#### Aim of the exercise
Your result should be the lines holding the word "modify", copied from the entries below.

#### Input records
——————

(* ===== verification/Spawn.v ===== *)
(** * Spawn: the console's thread

    [console_spawn] and [printf] of [lib/console/console.c]: the console object, its
    thread and the file it prints to. *)
From S2P Require Import Prelude ListApi DList Fw File CString Printf Sched Semaphore SchedSpec SchedRun SchedProps Words Switch SwitchSpec.

Definition STACK_SIZE_CONSOLE : Z := 2048.

(** [struct console] *)
Record console := mk_console { console_file : Z; console_thread : Z }.

Section Console.
Context {S L F : Type} `{LA : ListApi S L} (queue_off : Z) (ops_of : Z -> file_operations F).
Abbreviation sys := (Sched.sys (S := S) (L := L)).
Abbreviation io := (CString.io (F := F)).

(** The console objects, [global_console], the kernel, and memory with the files. *)
Record consoles := mk_consoles { objects : gmap Z console; global_console : Z; ckern : sys; cio : io }.

Definition on_kern {A} (c : M sys A) : M consoles A := fun s =>
  match c (ckern s) with Ok a k => Ok a (mk_consoles (objects s) (global_console s) k (cio s)) | Fault f => Fault f end.
Definition on_io {A} (c : M io A) : M consoles A := fun s =>
  match c (cio s) with Ok a i => Ok a (mk_consoles (objects s) (global_console s) (ckern s) i) | Fault f => Fault f end.
Definition get_console (p : Z) : M consoles console := deref (fun s => objects s !! p).
Definition put_console (p : Z) (c : console) : M consoles unit :=
  modify (fun s => mk_consoles (<[p := c]> (objects s)) (global_console s) (ckern s) (cio s)).
Definition set_global (p : Z) : M consoles unit := modify (fun s => mk_consoles (objects s) p (ckern s) (cio s)).

(** [console] is what [malloc_raw] returns, with what it holds; [t] and [memory] are
    what [thread_create] gets. *)
Definition console_spawn (file console : Z) (garbage : Spawn.console) (t memory nm console_main : Z) : M consoles Z :=
  run! assert_ (negb (file =? NULL)) in
  if negb (truth console) then ret NULL
  else
    run! put_console console (mk_console file (console_thread garbage)) in
    let! thread := on_kern (thread_create queue_off t memory nm STACK_SIZE_CONSOLE NULL) in
    run! put_console console (mk_console file thread) in
    if negb (truth thread) then ret NULL
    else
      run! on_kern (thread_set_function thread console_main 1 console) in
      run! on_kern (thread_wakeup queue_off thread) in
      run! set_global console in
      ret console.

Definition printf (format : Z) (args : list Z) : M consoles Z :=
  let! p := gets global_console in
  let! c := get_console p in
  on_io (vfprintf (ops_of (console_file c)) format args).
End Console.
Arguments mk_consoles {S L F}. Arguments objects {S L F}. Arguments global_console {S L F}. Arguments ckern {S L F}. Arguments cio {S L F}.

Section Spec.
Context {S L F : Type} `{LA : ListApi S L} (queue_off : Z) (ops_of : Z -> file_operations F).
Abbreviation sys := (Sched.sys (S := S) (L := L)).

Lemma on_kern_run {A} (c : M sys A) o g k (i : CString.io (F := F)) a k' : c k = Ok a k' ->
  on_kern c (mk_consoles o g k i) = Ok a (mk_consoles o g k' i).
Proof. intros E. unfold on_kern. cbn. by rewrite E. Qed.

Lemma create_parts t memory nm size func arg (s s' : sys) : t <> NULL ->
  create_thread queue_off t memory nm size func arg s = Ok tt s' ->
  exists s1, thread_create queue_off t memory nm size NULL s = Ok t s1 /\ thread_set_function t func 1 arg s1 = Ok tt s'.
Proof.
  intros Ht. unfold create_thread, thread_create. rewrite (proj2 (Z.eqb_neq t NULL)) by done. unfold bind.
  destruct (thread_struct_init _ _ _ _ _ _ s) as [? s1|] eqn:E; [|done]. intros E1. by exists s1.
Qed.

(** What a console that runs is: its object and its thread. *)
Record spawned (s : consoles (S := S) (L := L) (F := F)) (file console t : Z) : Prop := {
  sp_global : global_console s = console;
  sp_object : objects s !! console = Some (mk_console file t) }.

Lemma spawn_run (s : consoles (F := F)) k file console garbage t memory nm console_main :
  rep queue_off (ckern s) k -> wf_kernel queue_off k -> irqs_off (ckern s) = false ->
  ok_event queue_off (KCreate t memory nm STACK_SIZE_CONSOLE NULL) (ckern s) k -> t <> k_cur k ->
  memory + STACK_SIZE_CONSOLE + 4 < 2 ^ 32 -> in_u 32 console_main -> in_u 32 console ->
  file <> NULL -> console <> NULL ->
  exists s', console_spawn queue_off file console garbage t memory nm console_main s = Ok console s' /\
    spawned s' file console t /\ cio s' = cio s /\
    (forall p, p <> console -> objects s' !! p = objects s !! p) /\
    (let k' := spec_event (a_create t k) (KWakeup t) in
     rep queue_off (ckern s') k' /\ wf_kernel queue_off k' /\ k_rq k' = k_rq k ++ [t]) /\
    holds_ctx (ckern s') t (memory + STACK_SIZE_CONSOLE - 60) (initial_context console_main console) /\
    irqs_off (ckern s') = false /\
    exists s1 s2, thread_create queue_off t memory nm STACK_SIZE_CONSOLE NULL (ckern s) = Ok t s1 /\
      thread_set_function t console_main 1 console s1 = Ok tt s2 /\ thread_wakeup queue_off t s2 = Ok tt (ckern s').
Proof.
  intros Hr Hw Hi Hok Hcur Hlim Hm Hc Hf0 Hc0.
  destruct (create_run queue_off (ckern s) k t memory nm STACK_SIZE_CONSOLE console_main console Hr Hw Hi Hok Hcur ltac:(done) ltac:(done) Hlim Hm Hc)
    as (s2 & E2 & Hr2 & Hw2 & Hi2 & Hh2 & _ & _).
  assert (fresh_thread queue_off k t) as Hfr by apply Hok. assert (t <> NULL) as Ht0 by apply Hfr.
  destruct (create_parts _ _ _ _ _ _ _ _ Ht0 E2) as (s1 & E1 & E1').
  assert (ok_event queue_off (KWakeup t) s2 (a_create t k)) as Hok2.
  { split; [cbn; apply elem_of_app; right; by apply list_elem_of_singleton|by eapply fresh_not_waiting]. }
  destruct (event_refines queue_off s2 (a_create t k) (KWakeup t) Hr2 Hw2 Hi2 Hok2) as (s3 & E3 & Hr3 & Hw3 & Hi3).
  destruct (calm_call queue_off (KWakeup t) eq_refl _ _ _ E3) as [Ew Est].
  destruct s as [o g k0 i]. cbn [ckern objects cio] in *.
  exists (mk_consoles (<[console := mk_console file t]> o) console s3 i). split.
  - unfold console_spawn. rewrite (proj2 (Z.eqb_neq file NULL)) by done. unfold truth.
    rewrite (proj2 (Z.eqb_neq console 0)) by done.
    cbn [negb]. rewrite (bind_ok _ _ _ tt (mk_consoles o g k0 i)) by done.
    erewrite (bind_ok (put_console _ _)) by reflexivity.
    erewrite (bind_ok _ _ _ _ _ (on_kern_run _ _ _ _ _ _ _ E1)). erewrite (bind_ok (put_console _ _)) by reflexivity.
    rewrite (proj2 (Z.eqb_neq t 0)) by done. cbn [negb].
    erewrite (bind_ok _ _ _ _ _ (on_kern_run _ _ _ _ _ _ _ E1')). erewrite (bind_ok _ _ _ _ _ (on_kern_run _ _ _ _ _ _ _ E3)).
    cbn. by rewrite insert_insert_eq.
  - split; [by split; [|apply lookup_insert_eq]|]. split; [done|]. split; [intros p Hp; cbn; by rewrite lookup_insert_ne|].
    split; [|split; [apply (holds_kept s2); [exact Hh2|apply Est|intros x _; cbn; congruence]|split; [exact Hi3|by exists s1, s2] ] ].
    split; [done|]. split; [done|]. cbn. unfold running. cbn. by rewrite lookup_insert_eq.
Qed.

Lemma printf_run (s : consoles (S := S) (L := L)) file console t format args : spawned s file console t ->
  printf ops_of format args s = on_io (vfprintf (ops_of file) format args) s.
Proof.
  intros [Hg Ho]. unfold printf. rewrite (bind_ok _ _ s console s) by (unfold gets; by rewrite Hg).
  by rewrite (bind_ok _ _ s (mk_console file t) s) by (by apply deref_ok).
Qed.
End Spec.

(** C18: [console_spawn] starts one thread that serves the console.  With memory for the
    object, the thread and its stack it returns the console; the kernel then is the one
    with a new thread at the end of the queue of running threads, and the stack of this
    thread holds the context that starts [console_main] with the console as its argument
    ([threads_resume]: what a switch to it loads); the object has the file and the
    thread, no other object changes, and [printf] from then on is [vfprintf] on that
    file.  Without memory for the object nothing happens, and without memory for the
    thread [printf] goes where it went; both return NULL. *)
Theorem console_spawned {S L F : Type} `{LA : ListApi S L} queue_off (ops_of : Z -> file_operations F)
    (s : consoles (S := S) (L := L) (F := F)) k file console garbage t memory nm console_main :
  rep queue_off (ckern s) k -> wf_kernel queue_off k -> irqs_off (ckern s) = false ->
  ok_event queue_off (KCreate t memory nm STACK_SIZE_CONSOLE NULL) (ckern s) k -> t <> k_cur k ->
  memory + STACK_SIZE_CONSOLE + 4 < 2 ^ 32 -> in_u 32 console_main -> in_u 32 console ->
  file <> NULL -> console <> NULL ->
  (exists s', console_spawn queue_off file console garbage t memory nm console_main s = Ok console s' /\
    (let k' := spec_event (a_create t k) (KWakeup t) in
     rep queue_off (ckern s') k' /\ wf_kernel queue_off k' /\ k_rq k' = k_rq k ++ [t]) /\
    holds_ctx (ckern s') t (memory + STACK_SIZE_CONSOLE - 60) (initial_context console_main console) /\
    objects s' !! console = Some (mk_console file t) /\ (forall p, p <> console -> objects s' !! p = objects s !! p) /\
    (forall format args, printf ops_of format args s' = on_io (vfprintf (ops_of file) format args) s')) /\
  console_spawn queue_off file NULL garbage t memory nm console_main s = Ok NULL s /\
  (exists s', console_spawn queue_off file console garbage NULL memory nm console_main s = Ok NULL s' /\
    ckern s' = ckern s /\ global_console s' = global_console s).
Proof.
  intros Hr Hw Hi Hok Hcur Hlim Hm Hc Hf0 Hc0. split; [|split].
  - destruct (spawn_run queue_off s k file console garbage t memory nm console_main Hr Hw Hi Hok Hcur Hlim Hm Hc Hf0 Hc0)
      as (s' & E & Hsp & _ & Ho & Hk & Hctx & _).
    exists s'. split; [exact E|]. split; [exact Hk|]. split; [exact Hctx|]. split; [apply Hsp|]. split; [exact Ho|].
    intros format args. by eapply printf_run.
  - unfold console_spawn. rewrite (proj2 (Z.eqb_neq file NULL)) by done. done.
  - unfold console_spawn. rewrite (proj2 (Z.eqb_neq file NULL)) by done. unfold truth.
    rewrite (proj2 (Z.eqb_neq console 0)) by done. eexists. split; [reflexivity|done].
Qed.

Lemma console_spawned_witness :
  exists s', console_spawn 20 1 300 (mk_console 0 0) 200 1000 0 0x400 (mk_consoles ∅ 0 sw_s0 (mk_io ∅ tt)) = Ok 300 s' /\
    objects s' !! 300 = Some (mk_console 1 200) /\ holds_ctx (ckern s') 200 2988 (initial_context 0x400 300).
Proof.
  destruct sw_inv as [Hr Hw Hi _ _].
  destruct (console_spawned 20 (fun _ => mk_ops None None None) (mk_consoles ∅ 0 sw_s0 (mk_io ∅ tt)) sw_k0 1 300 (mk_console 0 0) 200 1000 0 0x400 Hr Hw Hi)
    as [ (s' & E & _ & Hctx & Ho & _) _];
    [apply ok_event_b_ok; vm_compute; reflexivity|done..|].
  exists s'. split; [exact E|]. by split.
Defined.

——————

#### Output below
  modify (fun s => mk_consoles (<[p := c]> (objects s)) (global_console s) (ckern s) (cio s)).
Definition set_global (p : Z) : M consoles unit := modify (fun s => mk_consoles (objects s) p (ckern s) (cio s)).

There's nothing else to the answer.